Ik hou persoonlijk van vrijwel elke balsport en een aantal daarvan heb ik ooit gespeeld of speel ik nog, zij het op bescheiden niveau.
Zo speel ik tegen een vriend van me nog regelmatig een potje biljart, geweldig spel op het groene laken, twee witte speelballen, waarvan één met een stip ter herkenning en een rode.

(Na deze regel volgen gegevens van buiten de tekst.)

(** [handleIncomingConn] on a stream that delivers the bytes [input]. *)
Definition handleIncomingConn (m : TunnelManager S) (e : tunnel_env) (input : bytes)
    (remote transportBackend : string) : outcome (TunnelManager S * list tunnel_event) :=
  match ReadFrame input with
  | Err _ => _ ← first12 remote; Return (m, [ResetStream])
  | Ok (msgType, payload, _) =>
    if bool_decide (msgType = MsgTunnelPing) then
      match unmarshal (A := TunnelPing) payload with
      | Err _ => _ ← first12 remote; Return (m, [ResetStream])
      | Ok ping =>
        _ ← first12 remote;
        Return (m, SendPong (mkTunnelPong (unix (te_now e))) :: if te_pong_ok e then [] else [ResetStream])
      end
    else if bool_decide (msgType <> MsgTunnelHello) then
      _ ← first12 remote; Return (m, [ResetStream])
    else match unmarshal (A := TunnelHello) payload with
         | Err _ => Return (m, [ResetStream])
         | Ok hello => handle_hello m e hello remote transportBackend
         end
  end.
End Host.

(** ** Lemmas *)

Lemma configuredTargetPort_range c : 0 < configuredTargetPort c <= 65535.
Proof.
  unfold configuredTargetPort. repeat case_match; go_bool; lia.
Qed.

Section HostFacts.
Context `{Crypto} {S : Type} `{Hsvc : SessionService S} `{!SessionLaws S}.
Context `{Codec TunnelHello} `{Codec TunnelPing}.

(** The port a grant opens. *)
Definition granted_port (c : Config) (g : SessionGrant) : Z :=
  if TargetPort g <=? 0 then configuredTargetPort c else TargetPort g.

(** An authorized hello: the token is live, not expired, issued for this
    peer, and the ports and hosts named are the granted ones. *)
Definition hello_granted (m : TunnelManager S) (now : Z) (hello : TunnelHello) (peer : string)
    (exp n : Z) (g : SessionGrant) : Prop :=
  svc_live (tm_sessions m) (th_SessionToken hello) = Some (exp, g, n) /\
  now <= exp /\ 0 < n /\ PeerID g = peer /\
  (0 < th_TargetPort hello -> th_TargetPort hello = granted_port (tm_cfg m) g) /\
  (trim_space (th_TargetHost hello) <> "" -> isLoopbackHost (th_TargetHost hello) = true).

Lemma authorize_hello_ok m now hello peer m' p addr :
  authorize_hello m now hello peer = (m', Ok (p, addr)) ->
  exists exp n g, hello_granted m now hello peer exp n g /\
    p = granted_port (tm_cfg m) g /\ addr = targetAddrForPort (tm_cfg m) p /\
    tm_cfg m' = tm_cfg m /\
    svc_live (tm_sessions m') (th_SessionToken hello)
      = (if n =? 1 then None else Some (exp, g, n - 1)).
Proof.
  unfold authorize_hello.
  destruct (svc_verify (tm_sessions m) (th_SessionToken hello) now) as [[g|err] s] eqn:Ev; [|done].
  cbn [tm_cfg]. destruct (bool_decide (PeerID g <> peer)) eqn:Ep; [done|].
  apply bool_decide_eq_false, dec_stable in Ep.
  fold (granted_port (tm_cfg m) g). set (gp := granted_port (tm_cfg m) g).
  destruct (_ && negb (_ =? gp)) eqn:Et; [done|].
  destruct (_ && negb (isLoopbackHost _)) eqn:Eh; [done|]. intros [= <- <- <-].
  destruct (svc_verify_ok _ _ _ _ _ Ev) as (exp & n & Hl & Hn & Hp & Hl').
  exists exp, n, g. split; [|done]. split; [done|]. split; [done|]. split; [done|]. split; [done|].
  split.
  - intros Hpos. apply andb_false_iff in Et as [Et|Et]; go_bool; [lia|done].
  - intros Hne. apply andb_false_iff in Eh as [Eh|Eh]; go_bool; [by apply dec_stable in Eh|done].
Qed.

Lemma authorize_hello_accepts m now hello peer exp n g :
  hello_granted m now hello peer exp n g ->
  exists m', authorize_hello m now hello peer
    = (m', Ok (granted_port (tm_cfg m) g, targetAddrForPort (tm_cfg m) (granted_port (tm_cfg m) g))) /\
    tm_cfg m' = tm_cfg m /\
    svc_live (tm_sessions m') (th_SessionToken hello)
      = (if n =? 1 then None else Some (exp, g, n - 1)).
Proof.
  intros (Hl & Hn & Hp & Hpeer & Hport & Hhost).
  destruct (svc_verify_accepts _ _ _ _ _ _ Hl Hn Hp) as [s Hv].
  destruct (svc_verify_ok _ _ _ _ _ Hv) as (exp' & n' & Hl' & _ & _ & Hl2).
  rewrite Hl in Hl'. injection Hl' as <- <-.
  unfold authorize_hello. rewrite Hv. cbn [tm_cfg]. rewrite bool_decide_eq_false_2 by (by intros []).
  fold (granted_port (tm_cfg m) g).
  replace (_ && negb (_ =? _)) with false.
  2:{ destruct (0 <? th_TargetPort hello) eqn:E; [|done]. go_bool. rewrite Hport by done.
      by rewrite Z.eqb_refl. }
  replace (_ && negb (isLoopbackHost _)) with false.
  2:{ case_bool_decide as Hne; [|done]. by rewrite Hhost. }
  by eexists.
Qed.

Lemma proxyToService_events e remote addr ev :
  proxyToService e remote addr = Return ev ->
  (12 <= String.length remote)%nat /\
  ev = DialTCP addr :: (if te_dial_ok e addr then [BridgeTo addr] else [EndStream]).
Proof.
  unfold proxyToService. destruct (first12 remote) as [t|] eqn:E; [|done]. cbn.
  intros Hev. split; [apply first12_return; eauto|]. destruct (te_dial_ok e addr); by simplify_eq.
Qed.

(** What the handler can do once the hello is decoded. *)
Lemma handle_hello_cases m e hello remote backend m' ev :
  handle_hello m e hello remote backend = Return (m', ev) ->
  (exists reason, ev = [SendError (mkTunnelError reason); EndStream] /\
     (m' = m \/ m' = mkTunnelManager (snd (svc_verify (tm_sessions m) (th_SessionToken hello) (te_now e))) (tm_cfg m))) \/
  (exists peer addr p, th_Version hello <= Version /\
     (th_Method hello = "" \/ equal_fold (th_Method hello) "CONNECT" = true) /\
     tunnelHelloNodeID hello remote backend = Ok peer /\
     authorize_hello m (te_now e) hello peer = (m', Ok (p, addr)) /\
     ev = SendReady (mkTunnelReady (nc_Label (Node (tm_cfg m'))) 200 "Connection Established") ::
          (if te_ready_ok e then
             DialTCP addr :: (if te_dial_ok e addr then [BridgeTo addr] else [EndStream])
           else [ResetStream])).
Proof.
  unfold handle_hello. destruct (Version <? th_Version hello) eqn:Ev.
  { destruct (first12 remote); [|done]. intros Hr. cbn in Hr. simplify_eq. left. eauto. }
  destruct (_ && negb (equal_fold _ _)) eqn:Em.
  { destruct (first12 remote); [|done]. intros Hr. cbn in Hr. simplify_eq. left. eauto. }
  destruct (tunnelHelloNodeID hello remote backend) as [peer|err] eqn:Ep.
  2:{ intros Hr. simplify_eq. left. eauto. }
  destruct (authorize_hello m (te_now e) hello peer) as [m1 [[p addr]|err]] eqn:Ea.
  - intros Hr. right. exists peer, addr, p.
    assert (Hm : m1 = m').
    { destruct (te_ready_ok e); [|by simplify_eq]. destruct (proxyToService _ _ _); cbn in Hr; by simplify_eq. }
    subst m1. split; [go_bool; lia|]. split.
    { apply andb_false_iff in Em as [Em|Em]; go_bool; [left; by apply dec_stable in Em|by right]. }
    split; [done|]. split; [done|]. destruct (te_ready_ok e); [|by simplify_eq].
    destruct (proxyToService _ _ _) as [ev'|] eqn:Ex; cbn in Hr; [|done].
    apply proxyToService_events in Ex as [_ ->]. by simplify_eq.
  - intros Hr. simplify_eq. left. exists err. split; [done|]. right.
    revert Ea. unfold authorize_hello. destruct (svc_verify _ _ _) as [[g|?] s]; cbn; [|by intros; simplify_eq].
    repeat case_match; intros; by simplify_eq.
Qed.
End HostFacts.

Fijn verwarmd laken, fijne keu met goede pomerans, mooi oud café – want alleen daar staan ze nog – en dan beginnen, na wat oefenstootjes en na de gebruikelijk heen-en weer-opening om de afstoot (poging-om-de-bal-van-korte-kant-naar-korte-kant-zo-dicht-mogelijk-bij-de-eerste-korte-kant-te-plaatsen)
Voor de goede orde, ik heb het hier niet over het pool-spel, maar over het echte authentieke biljartspel zonder gaten, puur bedoeld om met één stootbal de twee andere te raken en dat is al moeilijk genoeg. Geweldig om in een ambiance van oubolligheid, nippende mannetjes aan de bar en wat mopperaars aan de kaarttafel, na te denken over de maakbaarheid van elke bal, afhankelijk van de spelsoort en op de ‘achtergrond’ Nederlandstalige schlager-muziek waar ik helemaal niets mee heb maar die in dit geval wel een passend decor vormt.
De spelsoorten, ze zijn er in een flink aantal varianten en de eenvoudigste is libre. Gewoon met de stootbal de twee andere raken en daar hoeft in dit geval geen band tussen te zitten. Bandstoten: voordat de tweede bal wordt geraakt moet er minstens 1 andere (kort, lang) tussen gezeten hebben. Driebanden: idem, maar dan dus drie, verrekte lastig.
Spelsoorten
Omwille van de variatie spelen we tegenwoordig de volgende variant: 60 libre, 20 bandstootjes en 5 driebanders waarbij de eindstand van onze confrontaties niet zelden 85-84 is met daarbij de belangwekkende melding dat de laatste bal, nummer 85 dus, ‘los over driebanden’ moet worden gemaakt.
’t Grappige is dat je, na de intensieve beoefening in vroeger tijden, dit soort spelletjes niet verleert. Je weet van elke bal hoe ie gespeeld moet worden. Normaal effect, beetje trekken, doorstoten, lange bal 2 x rond, in één keer maar zoals het bij de meeste andere spelvormen ook verloopt, sommige dagen ontbreekt elk gevoel en lopen we getweëen zuchtend en steunend rond de tafel, soms mee bewegend met de carambole, zoekend naar mogelijkheden en ouderwets balend van een gemiste zekerheid.
Het gaan in het spel eigenlijk om twee belangrijke zaken: vermijden van de klos en het overhouden, d.w.z. zo spelen dat de volgende bal weer lekker maakbaar gepositioneerd ligt. Wie deze twee elementen beheerst, wint doorgaans. Je wilt geconcentreerd een makkelijk direct puntje scoren en er klinkt niet zelden een ‘kut, te hard’ of ‘shitklos’ door het café. Bij een shitklos wordt één van de ballen onbedoeld van de plaats gestoten, streep door de rekening van de goedbedoelde poging. Of je concentreert je op een mooi, zacht en gevoelig balletje en de keu ‘ketst’, meestal door een vergeten krijtbeurt, maar o zo amateuristisch ogend.
Het zwijn
Naast een prominente plaats op het kerstmenu speelt het zwijn ook een rol binnen de biljartsport. In dit geval gaat het om een carambole (een punt, een voltreffer) die door toedoen van de geluksfactor tot stand is gekomen, via een achterommetje, via een klots of kluts van andere ballen of anderzijds. Mopperend commentaar van de tegenstander is het gevolg, vooral als het ‘zwijn’ wordt gevolgd door een serie extra caramboles.
De apotheose is dus die laatste bal, los en over drie banden en dat duurt soms even. Gemiddelden tellen we tegenwoordig niet meer mee, daarvoor is het niveau net niet meer acceptabel genoeg maar lol zal het spelletje altijd blijven geven, al was het maar om het competitiegevoel nog eens een impuls te geven. Heerlijk en nostalgisch!
En mocht de argeloze lezer gedacht hebben dat biljarten een simpel spelletje is, dan is die mindset nu toch flink bijgesteld.